Like the one-time bestseller Jonathan Livingston Seagull, The Alchemist presents a simple fable, based on simple truths and places it in a highly unique situation. And though we may sense a bestselling formula, it is certainly not a new one: even the ancient tribal storytellers knew that this is the most successful method of entertaining an audience even as slipping in a lesson or two. Brazilian storyteller Paulo Coehlo introduces Santiago, an Andalucian shepherd boy who one night dreams of a far off treasure in the Egyptian pyramids. And so he is off: leaving Spain to literally follow his dream.
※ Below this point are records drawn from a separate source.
(** Beyond the start of the message the search never comes back to it. *)
Lemma find_loop_later fuel msg pat pos :
  pat <> [] -> (pos <= length msg)%nat -> (length msg - pos < fuel)%nat ->
  exists r, find_pattern_loop fuel msg pat pos = Done r /\ (forall k, r = Some k -> (pos <= k)%nat).
Proof.
  intros Hp. revert pos. induction fuel as [|fuel IH]; intros pos Hpos Hf; [lia|]. cbn [find_pattern_loop].
  destruct (Nat.ltb_spec (length msg) pos); [lia|].
  destruct (log_strcasestr (drop pos msg) pat) as [k|] eqn:E; [|by exists None].
  apply strcasestr_bound in E. rewrite length_drop in E.
  assert (0 < length pat)%nat by (destruct pat; [done|simpl; lia]).
  destruct (IH (S (pos + k))) as (r & Hr & Hk); [lia|lia|].
  assert (Hr' : forall j, r = Some j -> (pos <= j)%nat) by (intros j Hj; specialize (Hk j Hj); lia).
  cbv zeta. case_match; [by exists r|]. case_match; [by exists r|].
  exists (Some (pos + k)%nat). split; [done|]. intros ? [= <-]. lia.
Qed.

Lemma find_pattern_zero msg p :
  pattern p <> [] ->
  exists r, find_pattern msg p = Done r /\ (r = Some 0%nat <-> field_at msg p = true).
Proof.
  intros Hp. unfold find_pattern. replace (length msg + 2)%nat with (S (S (length msg))) by lia.
  remember (S (length msg)) as f eqn:Hf. cbn [find_pattern_loop].
  destruct (Nat.ltb_spec (length msg) 0); [lia|]. rewrite drop_0. unfold field_at.
  pose proof (strcasestr_zero msg (pattern p)) as Hz.
  destruct (log_strcasestr msg (pattern p)) as [k|] eqn:E.
  2:{ exists None. split; [done|]. split; [done|]. intros [Hm _]%andb_true_iff. by apply Hz in Hm. }
  apply strcasestr_bound in E. assert (0 < length (pattern p))%nat by (destruct (pattern p); [done|simpl; lia]).
  destruct (find_loop_later f msg (pattern p) (S k)) as (r & Hr & Hk); [done|lia|lia|].
  assert (Hne : r <> Some 0%nat) by (intros ->; specialize (Hk _ eq_refl); lia).
  cbv zeta. destruct k as [|k].
  - rewrite (proj1 Hz eq_refl). cbn [andb Nat.ltb Nat.leb Nat.add].
    destruct (after_ok (msg !! length (pattern p))) eqn:Ea; cbn [negb]; [by exists (Some 0%nat)|].
    rewrite Hr. exists r. split; [done|]. split; [by intros ->|done].
  - assert (Hno : ci_match (pattern p) msg = false) by (destruct (ci_match (pattern p) msg); [discriminate (proj2 Hz eq_refl)|done]).
    rewrite Hno. cbn [andb].
    repeat case_match; [exists r|exists r|eexists]; (split; [done|]); split; congruence || done.
Qed.

(** The field the loop acts on is the first pattern that starts at the cursor. *)
Lemma match_at_spec pats pos :
  usable pats -> match_at pats pos = Done (List.find (field_at pos) pats).
Proof.
  induction 1 as [|p pats Hp _ IH]; [done|]. cbn [match_at List.find].
  destruct (find_pattern_zero pos p Hp) as (r & -> & Hr). cbn [rbind].
  destruct (field_at pos p).
  - by rewrite (proj2 Hr eq_refl).
  - rewrite IH. destruct r as [[|k]|]; [discriminate (proj1 Hr eq_refl)|done|done].
Qed.

(** ** The copying loop *)

Lemma skip_sep_length s : (length (skip_sep s) <= length s)%nat.
Proof. induction s as [|c s IH]; simpl; [done|]. case_match; simpl; lia. Qed.

Lemma after_value_shorter p pos :
  pattern p <> [] -> pos <> [] -> (length (after_value p pos) < length pos)%nat.
Proof.
  intros Hp Hpos. unfold after_value. pose proof (skip_sep_length (drop (length (pattern p)) pos)) as H.
  rewrite length_drop in H.
  assert (0 < length (pattern p))%nat by (destruct (pattern p); [done|simpl; lia]).
  assert (0 < length pos)%nat by (destruct pos; [done|simpl; lia]).
  case_match; [rewrite length_drop|simpl]; lia.
Qed.

(** The loop ends within a round per byte, inside the buffer, and what it has
    written stays. *)
Lemma core_loop_total pats cap fuel pos out :
  usable pats -> (length pos <= fuel)%nat -> (length out <= cap)%nat ->
  exists rc new, core_loop fuel pats cap pos out = Done (rc, out ++ new) /\
    (length (out ++ new) <= cap)%nat /\
    (rc = s32 (Z.of_nat (length (out ++ new))) \/ rc = AIRY_ERR_OVERFLOW).
Proof.
  intros Hp. revert pos out. induction fuel as [|fuel IH]; intros pos out Hf Ho.
  - destruct pos; [|simpl in Hf; lia]. eexists _, []. rewrite app_nil_r. by eauto.
  - destruct pos as [|c pos]; cbn [core_loop]; [eexists _, []; rewrite app_nil_r; by eauto|].
    destruct (Nat.leb_spec cap (length out)); [eexists _, []; rewrite app_nil_r; by eauto|].
    rewrite match_at_spec by done. cbn [rbind].
    destruct (List.find (field_at (c :: pos)) pats) as [p|] eqn:E.
    + destruct (Nat.ltb_spec (cap - length out) (length (pattern p) + 1 + length (replacement p) + 1)).
      { eexists _, []. rewrite app_nil_r. by eauto. }
      apply find_some in E as [Hin _]. apply list_elem_of_In in Hin.
      assert (Hne : pattern p <> []) by (apply (proj1 (Forall_forall _ _) Hp), Hin).
      pose proof (after_value_shorter p (c :: pos) Hne) as Hs. simpl length in Hs, Hf.
      destruct (IH (after_value p (c :: pos)) (out ++ take (length (pattern p)) (c :: pos) ++ 61 :: replacement p))
        as (rc & new & Hr & Hl & Hrc); [specialize (Hs ltac:(done)); lia| |].
      { rewrite !length_app, length_take. simpl. lia. }
      set (m := take (length (pattern p)) (c :: pos) ++ 61 :: replacement p) in *.
      exists rc, (m ++ new). rewrite (app_assoc out m new). by eauto.
    + destruct (IH pos (out ++ [c])) as (rc & new & Hr & Hl & Hrc); [simpl in Hf; lia|rewrite length_app; simpl; lia|].
      exists rc, ([c] ++ new). rewrite (app_assoc out [c] new). by eauto.
Qed.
Along the way he meets many spiritual messengers, who come in unassuming forms such as a camel driver and a well-read Englishman. In one of the vital Englishman’s books, Santiago first learns about the alchemists–men who believed that if a metal were heated for a few years, it would free itself of all its individual properties, and what was once left will be the “Soul of the World.” Of course he does eventually meet an alchemist, and the ensuing student-teacher relationship clarifies much of the boy’s misguided agenda, even as also emboldening him to stay true to his dreams. “My heart is afraid that it’s going to have to suffer,” the boy confides to the alchemist one night as they look up at a moonless night.
“Tell your heart that the fear of suffering is worse than the suffering itself,” the alchemist replies. “And that no heart has ever suffered when it goes on the lookout for its dreams, because each second of the search is a second’s encounter with God and with eternity.”